(** X12: every entity the enumerator returns is built on the device it was
    asked for, has a unique id (the branch of [_get_unique_id] that yields
    none is out of reach), carries exactly one link in its registry-device
    record and starts out available. *)
Theorem enumerated_entities_well_formed
    device coordinator feature_type entity_class parent w es w' :
  _entities_for_device device coordinator feature_type entity_class parent w
  = (Returned es, w') ->
  Forall (fun e =>
            _device e = device
            /\ is_Some (_attr_unique_id e)
            /\ exactly_one_link (_attr_device_info e)
            /\ _attr_available e = true) es.
Proof.
  intros H. apply _entities_for_device_Forall2 in H.
  induction H as [| feat e feats es (w1 & w2 & He) _ IH]; constructor;
    [| exact IH].
  apply __init___Returned in He
    as (rd & name & an & sw & hw & _ & _ & _ & Hd & _ & _ & Hid & Hav & Hinfo).
  split; [exact Hd | split; [| split; [| exact Hav]]].
  - rewrite Hid. unfold _get_unique_id. destruct (String.eqb _ _); eauto.
  - rewrite Hinfo. unfold exactly_one_link.
    destruct parent as [p |]; [destruct (Device.ne p rd) |]; simpl;
      [right | left | left]; split; eauto.
Qed.

Lemma bind_ret_r {A} (m : M A) w : bind m ret w = m w.
Proof. unfold bind, ret. now destruct (m w) as [[a | ex] w1]. Qed.
Lemma lr_schedule_selection_witness :
  (scenario_world poly_policy _ [] (parse_args parser)
   = inr (given_args poly_policy)
   /\ scenario_world cosine_policy _ [] (parse_args parser)
      = inr (given_args cosine_policy))
  /\ schedules (fst (run (scenario_world poly_policy) main))
     = [Square (1 * 438)]
  /\ schedules (fst (run (scenario_world cosine_policy) main))
     = [Cosine (1 * 438)].
Proof.
  assert (Esteps : steps_per_epoch 14041 32 1 = inr 438)
    by (vm_compute; reflexivity).
  split; [split; reflexivity |].
  split.
  - assert (Esize : train_data_sizes
                      (fst (run (scenario_world poly_policy) main)) = [14041])
      by (vm_compute; reflexivity).
    assert (Ereg : evaluator_registered
                     (fst (run (scenario_world poly_policy) main)) = true)
      by (vm_compute; reflexivity).
    destruct (lr_schedule_selection (scenario_world poly_policy)
                (given_args poly_policy)
                (fst (run (scenario_world poly_policy) main))
                (snd (run (scenario_world poly_policy) main)))
      as (_ & Hsel & _); [reflexivity | vm_compute; reflexivity |].
    destruct (Hsel Ereg) as (n & steps & Hn & Hsteps & _ & Hpoly & _).
    rewrite Esize in Hn. injection Hn as <-.
    change (steps_per_epoch 14041 32 1 = inr steps) in Hsteps.
    rewrite Esteps in Hsteps. injection Hsteps as <-.
    exact (Hpoly eq_refl).
  - assert (Esize : train_data_sizes
                      (fst (run (scenario_world cosine_policy) main))
                    = [14041])
      by (vm_compute; reflexivity).
    assert (Ereg : evaluator_registered
                     (fst (run (scenario_world cosine_policy) main)) = true)
      by (vm_compute; reflexivity).
    destruct (lr_schedule_selection (scenario_world cosine_policy)
                (given_args cosine_policy)
                (fst (run (scenario_world cosine_policy) main))
                (snd (run (scenario_world cosine_policy) main)))
      as (_ & Hsel & _); [reflexivity | vm_compute; reflexivity |].
    destruct (Hsel Ereg) as (n & steps & Hn & Hsteps & _ & _ & Hcosine & _).
    rewrite Esize in Hn. injection Hn as <-.
    change (steps_per_epoch 14041 32 1 = inr steps) in Hsteps.
    rewrite Esteps in Hsteps. injection Hsteps as <-.
    exact (Hcosine eq_refl).
Defined.

(** ** Device placement *)



(** ** Tokenizer and encoder *)

(** C10: once the factory is there, the script constructs the tokenizer
    and the encoder of the branch that [--bert_checkpoint] selects, in
    this order and as far as the calls return: with a checkpoint
    SentencePieceTokenizer on "tokenizer.model", [add_special_tokens]
    with [MASK], [CLS] and [SEP], BERT from [--bert_config] and
    [restore_from] the checkpoint, [--pretrained_bert_model] playing no
    part; without one NemoBertTokenizer on [--pretrained_bert_model]
    and BERT loaded from that name.  It makes no other tokenizer or
    encoder call, and the data layers and pipelines get the tokenizer
    and the encoder in the last state these calls left them in. *)
Theorem bert_checkpoint_branch (w : world) (args : Args) (tr : trace)
  (out : outcome unit) :
  w _ [] (parse_args parser) = inr args ->
  run w main = (tr, out) ->
  match factories tr with
  | [] => model_entries tr = []
  | f :: _ => model_construction args f (model_entries tr)
  end
  /\ Forall (model_call_as_configured args) tr
  /\ Forall (fun c => Some (dlc_tokenizer c) = final_tokenizer tr)
       (data_layer_calls tr)
  /\ Forall (fun m => Some m = final_encoder tr) (encoders_called tr)
  /\ (out = Returned tt ->
      match bert_checkpoint args with
      | Some checkpoint =>
          exists t t' f m m',
            model_entries tr =
              [Entry (SentencePieceTokenizer "tokenizer.model") (inr t);
               Entry (add_special_tokens t ["[MASK]"; "[CLS]"; "[SEP]"])
                 (inr t');
               Entry (BERT (config_filename (bert_config args)) f) (inr m);
               Entry (restore_from m checkpoint) (inr m')]
      | None =>
          exists t f m,
            model_entries tr =
              [Entry (NemoBertTokenizer (pretrained_bert_model args)) (inr t);
               Entry (BERT (pretrained_model_name (pretrained_bert_model args))
                        f) (inr m)]
      end)
  /\ (bert_checkpoint args <> None ->
      forall name, script (with_pretrained_bert_model name args) = script args).
Proof.
  intros Hparse H.
  assert (Hframe : bert_checkpoint args <> None ->
                   forall name,
                     script (with_pretrained_bert_model name args)
                     = script args).
  { intros Hsome name.
    destruct args as [? ? ? ? ? ? ? ? ? ? ? ? ? ? ? ? checkpoint ?].
    cbn in Hsome. destruct checkpoint; [reflexivity | congruence]. }
  unfold model_construction.
  run_main H. rewrite Hparse in H.
  run_cases H.
  all: injection H as <- <-.
  all: split;
    [ cbn [factories flat_map app model_entries filter entry_stage stage_of];
      unfold then_call, no_more;
      repeat first [ reflexivity
                   | do 2 eexists; split; [reflexivity | cbv beta iota] ]
    |].
  all: split;
    [ repeat (apply Forall_cons;
              [ cbn [model_call_as_configured];
                try match goal with
                    | E : bert_checkpoint _ = _ |- _ => rewrite E
                    end;
                first [ exact I
                      | reflexivity
                      | split; [first [reflexivity | discriminate]
                               | reflexivity] ]
              |]);
      apply Forall_nil
    |].
  all: split; [each_call reflexivity |].
  all: split; [each_call reflexivity |].
  all: split; [| exact Hframe].
  all: intros Hout; first [discriminate Hout | idtac];
    cbv beta iota; repeat eexists.
Qed.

——

** ACTIVITY **
Taking the entries above, print exactly the lines starting at the line with "intros Hparse H." and ending at the line with "repeat first [ reflexivity", both included.

** THE ANSWER **
  intros Hparse H.
  assert (Hframe : bert_checkpoint args <> None ->
                   forall name,
                     script (with_pretrained_bert_model name args)
                     = script args).
  { intros Hsome name.
    destruct args as [? ? ? ? ? ? ? ? ? ? ? ? ? ? ? ? checkpoint ?].
    cbn in Hsome. destruct checkpoint; [reflexivity | congruence]. }
  unfold model_construction.
  run_main H. rewrite Hparse in H.
  run_cases H.
  all: injection H as <- <-.
  all: split;
    [ cbn [factories flat_map app model_entries filter entry_stage stage_of];
      unfold then_call, no_more;
      repeat first [ reflexivity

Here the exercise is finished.